Nicole McCormick, 33, is a mother of four, an elementary school music teacher, and one of the leaders of a West Virginia strike that shut down schools state-wide for nine days. West Virginia teachers have no state law recognizing collective bargaining rights, and yet, bargaining with their feet, they wrangled a 5 percent raise out of a hostile Republican legislature, and sparked a teacher strike wave that spread to at least three other states. Since the strike, McCormick and other West Virginia teachers have traveled as far as Mexico, Italy, and the United Kingdom to tell other union workers about what they experienced. Monday evening, July 23, McCormick will speak at the teachers union headquarters in Portland. Labor Press reporter Don McIntosh spoke with her by phone July 12.

It’s against the law in West Virginia for public employees to strike, but you struck anyway. How were you able to do that?

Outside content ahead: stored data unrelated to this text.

(** What is left at the end is dropped, and what cancels used once more. *)
Definition the_end (h : Held) : list Action :=
  map DropStream (seq 0 (length (streams h))) ++ [DropListener] ++ map UseCancel (seq 0 (length (cancels h))).
Definition live (actions : list Action) : prog Held :=
  h <~~ perform_all actions nothing ;; perform_all (the_end h) h.

(** *** What it holds of the system *)

Definition ends_of (st : option WinPipe.Stream) : list (Z * Kind) := match st with Some st => ends st | None => [] end.
Definition held_by (l : option WinPipe.Listener) : list (Z * Kind) :=
  match l with Some l => end_of (WinPipe.next l) | None => [] end.
Definition held (h : Held) : list (Z * Kind) := held_by (listener h) ++ concat (map ends_of (streams h)).

(** The locks made, holding [cs]: each connection's holds its own handle, one
    that holds a handle is a connection's own, and what cancels has one of
    them. *)
Record locking (base : t) (h : Held) (cs : gmap Z (option Z)) : Prop := {
  lock_holds : forall i st, streams h !! i = Some (Some st) ->
    cs !! WinPipe.open st = Some (Some (WinPipe.pipe st)) /\ locks base !! WinPipe.open st = None;
  lock_apart : forall i j st st', streams h !! i = Some (Some st) -> streams h !! j = Some (Some st') ->
    WinPipe.open st = WinPipe.open st' -> i = j;
  lock_lives : forall lock handle, cs !! lock = Some (Some handle) -> locks base !! lock = None ->
    exists i st, streams h !! i = Some (Some st) /\ WinPipe.open st = lock /\ WinPipe.pipe st = handle;
  lock_before : forall lock held, locks base !! lock = Some held -> cs !! lock = Some held;
  lock_cancels : Forall (fun c => is_Some (cs !! WinPipe.shared c) /\ locks base !! WinPipe.shared c = None) (cancels h);
}.

Record sound (base : t) (h : Held) (s : t) : Prop := {
  sound_owns : owning base (held h) (WinPipe.descriptor <$> listener h) (locks s) s;
  sound_wide : match listener h with Some l => terminated (WinPipe.wide l) | None => True end;
  sound_locks : locking base h (locks s);
}.

Lemma sound_of base h cs s : owning base (held h) (WinPipe.descriptor <$> listener h) cs s ->
  match listener h with Some l => terminated (WinPipe.wide l) | None => True end -> locking base h cs -> sound base h s.
Proof. intros Ho Hw Hl. destruct (owns_calm _ _ _ _ _ Ho) as [_ _ _ <-]. by constructor. Qed.

Lemma sound_nothing base : quiet base -> sound base nothing base.
Proof.
  intros Hq. constructor; [by apply owning_nothing|done|]. constructor; cbn; try done.
  intros lock handle H1 H2. congruence.
Qed.

(** What the locks of an other listener, or other names, hold. *)
Lemma locking_other base h cs l names' : locking base h cs -> locking base (mkHeld l (streams h) names' (cancels h)) cs.
Proof. by intros [H1 H2 H3 H4 H5]. Qed.

Lemma locking_put base h cs i st st' names' : locking base h cs -> streams h !! i = Some (Some st) -> same st st' ->
  locking base (mkHeld (listener h) (<[i := Some st']> (streams h)) names' (cancels h)) cs.
Proof.
  intros [H1 H2 H3 H4 H5] Hi [ahead ->].
  assert (forall j st1, <[i := Some (WinPipe.with_ahead ahead st)]> (streams h) !! j = Some (Some st1) ->
    exists st0, streams h !! j = Some (Some st0) /\ WinPipe.open st1 = WinPipe.open st0 /\ WinPipe.pipe st1 = WinPipe.pipe st0) as Hback.
  { intros j st1. rewrite list_lookup_insert_Some. intros [(-> & [= <-] & _)|[_ Hj]]; [by exists st|by exists st1]. }
  constructor; cbn; [| | |done|done].
  - intros j st1 (st0 & Hj & -> & ->)%Hback. by eapply H1.
  - intros j k st1 st2 (st0 & Hj & -> & _)%Hback (st3 & Hk & -> & _)%Hback. by eapply H2.
  - intros lock handle Hc Hb. destruct (H3 lock handle Hc Hb) as (j & st1 & Hj & <- & <-). destruct (decide (j = i)) as [->|Hne].
    + assert (st1 = st) as -> by congruence. exists i, (WinPipe.with_ahead ahead st).
      split; [|done]. apply list_lookup_insert_eq. by eapply lookup_lt_Some.
    + exists j, st1. by rewrite list_lookup_insert_ne.
Qed.

Lemma locking_more base h cs st l names' : locking base h cs -> cs !! WinPipe.open st = None ->
  locking base (mkHeld l (streams h ++ [Some st]) names' (cancels h)) (<[WinPipe.open st := Some (WinPipe.pipe st)]> cs).
Proof.
  intros [H1 H2 H3 H4 H5] Hf.
  assert (locks base !! WinPipe.open st = None) as Hb.
  { destruct (locks base !! WinPipe.open st) as [held|] eqn:Hb; [|done]. apply H4 in Hb. congruence. }
  assert (forall i st1, (streams h ++ [Some st]) !! i = Some (Some st1) ->
    (i = length (streams h) /\ st1 = st) \/ (streams h !! i = Some (Some st1) /\ WinPipe.open st1 <> WinPipe.open st)) as Hback.
  { intros i st1 Hi. apply lookup_app_Some in Hi as [Hi|[Hle Hi]].
    - right. split; [done|]. intros Heq. destruct (H1 _ _ Hi) as [Hc _]. rewrite Heq in Hc. congruence.
    - apply list_lookup_singleton_Some in Hi as [? [= <-]]. left. split; [lia|done]. }
  constructor; cbn.
  - intros i st1 [[-> ->]|[Hi Hne]]%Hback; [by rewrite lookup_insert_eq|]. rewrite lookup_insert_ne by done. by eapply H1.
  - intros i j st1 st2 [[-> ->]|[Hi Hne]]%Hback [[-> ->]|[Hj Hne']]%Hback Heq; [done|congruence|congruence|by eapply H2].
  - intros lock handle [[<- [= <-]]|[Hne Hc]]%lookup_insert_Some Hl.
    + exists (length (streams h)), st. split; [by rewrite lookup_app_r, Nat.sub_diag by lia|done].
    + destruct (H3 lock handle Hc Hl) as (i & st1 & Hi & Hst). exists i, st1. split; [by apply lookup_app_l_Some|done].
  - intros lock held Hl. rewrite lookup_insert_ne; [by apply H4|]. intros <-. congruence.
  - eapply Forall_impl; [exact H5|]. intros c [Hc Hl]. split; [|done]. rewrite lookup_insert_is_Some'. by right.
Qed.

(** A connection gone leaves its lock empty, whoever shares it. *)
Lemma locking_drop base h cs i st : locking base h cs -> streams h !! i = Some (Some st) ->
  locking base (with_stream i None h) (<[WinPipe.open st := None]> cs).
Proof.
  intros [H1 H2 H3 H4 H5] Hi. destruct (H1 i st Hi) as [Hc Hb].
  assert (forall j st1, <[i := None]> (streams h) !! j = Some (Some st1) -> streams h !! j = Some (Some st1) /\ j <> i) as Hback.
  { intros j st1. rewrite list_lookup_insert_Some. by intros [(_ & ? & _)|[Hne Hj]]. }
  constructor; cbn.
  - intros j st1 [Hj Hne]%Hback. rewrite lookup_insert_ne; [by eapply H1|]. intros Heq. by eapply Hne, H2.
  - intros j k st1 st2 [Hj _]%Hback [Hk _]%Hback. by eapply H2.
  - intros lock handle [[_ ?]|[Hne Hl]]%lookup_insert_Some Hbl; [done|].
    destruct (H3 lock handle Hl Hbl) as (j & st1 & Hj & <- & <-). exists j, st1. split; [|done].
    rewrite list_lookup_insert_ne; [done|]. intros ->. congruence.
  - intros lock held Hl. rewrite lookup_insert_ne; [by apply H4|]. intros <-. congruence.
  - eapply Forall_impl; [exact H5|]. intros c [Hc' Hl]. split; [|done]. rewrite lookup_insert_is_Some'. by right.
Qed.

Lemma ends_at l i st : l !! i = Some (Some st) ->
  concat (map ends_of l) ≡ₚ ends st ++ concat (map ends_of (<[i := None]> l)).
Proof.
  revert i. induction l as [|x l IH]; intros [|i] Hi; [done|done| |].
  - cbn in Hi. injection Hi as ->. done.
  - cbn [list_lookup] in Hi. cbn [map concat list_insert]. rewrite (IH i Hi). apply Permutation_app_swap_app.
Qed.

Lemma ends_same l i st st' : l !! i = Some (Some st) -> same st st' ->
  concat (map ends_of (<[i := Some st']> l)) = concat (map ends_of l).
Proof.
  intros Hi [ahead ->]. revert i Hi. induction l as [|x l IH]; intros [|i] Hi; [done|done| |].
  - cbn in Hi. by injection Hi as ->.
  - cbn in Hi. cbn [insert list_insert map concat]. f_equal. by apply IH.
Qed.

Lemma sound_usable base h s i st : sound base h s -> streams h !! i = Some (Some st) -> usable s st.
Proof.
  intros [Ho _ _] Hi. pose proof (owns_handles _ _ _ _ _ Ho) as Hh.
  assert (forall x, x ∈ ends st -> x ∈ held h) as Hin.
  { intros x Hx. unfold held. rewrite (ends_at _ i st Hi), !elem_of_app. tauto. }
  constructor; (eapply holding_lookup; [exact Hh|]; apply Hin); [by left|by right; left].
Qed.

Lemma owning_quiet base {cs} o d s : quiet base -> owning base o d cs s -> grounded s /\ standing_in s <> AsClient.
Proof.
  intros [_ Hg] [[_ _ H1] _ [H2 _ H3 _]]. split; [|done]. unfold grounded. rewrite H3. intros a f Hf. rewrite H1.
  rewrite !lookup_union_is_Some. destruct (Hg a f Hf). tauto.
Qed.

Lemma sound_rests base h s s' : sound base h s -> rests s s' -> sound base h s'.
Proof.
  intros [Ho Hw Hl] Hr. assert (locks s' = locks s) as Heq by (destruct Hr as [_ ->]; done).
  constructor; rewrite ?Heq; [by eapply owning_rests|done|done].
Qed.

(** What an operation on a connection leaves of it is put back. *)
Lemma sound_put base h s i st st' names' : sound base h s -> streams h !! i = Some (Some st) -> same st st' ->
  sound base (mkHeld (listener h) (<[i := Some st']> (streams h)) names' (cancels h)) s.
Proof.
  intros [Ho Hw Hl] Hi Hst. constructor; [|done|by eapply locking_put].
  unfold held. cbn [listener streams]. by rewrite (ends_same _ i st st').
Qed.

Well, we had clear open communication with each other. We were very clear what the issues were. We had an escalation campaign. We started out with informational pickets, like on the weekends, we would hold signs and hand out information to folks, and invite the media so we could tell the local news and the newspaper what the problem was. We escalated things, and it came to the point where some of the southern counties decided to go ahead and walk.

We knew we wanted to walk. Our leadership actually stepped up and said if these demands are not met by such and such a date our teachers and service professionals will be out. 

Then they took the strike vote, and everybody was included in that vote, whether they were members or not. We all needed to be able to walk together. We took a vote. It was secret ballot.

We found out that we had an overwhelming amount of people that were willing to walk. It was announced at a big rally with 10,000 people.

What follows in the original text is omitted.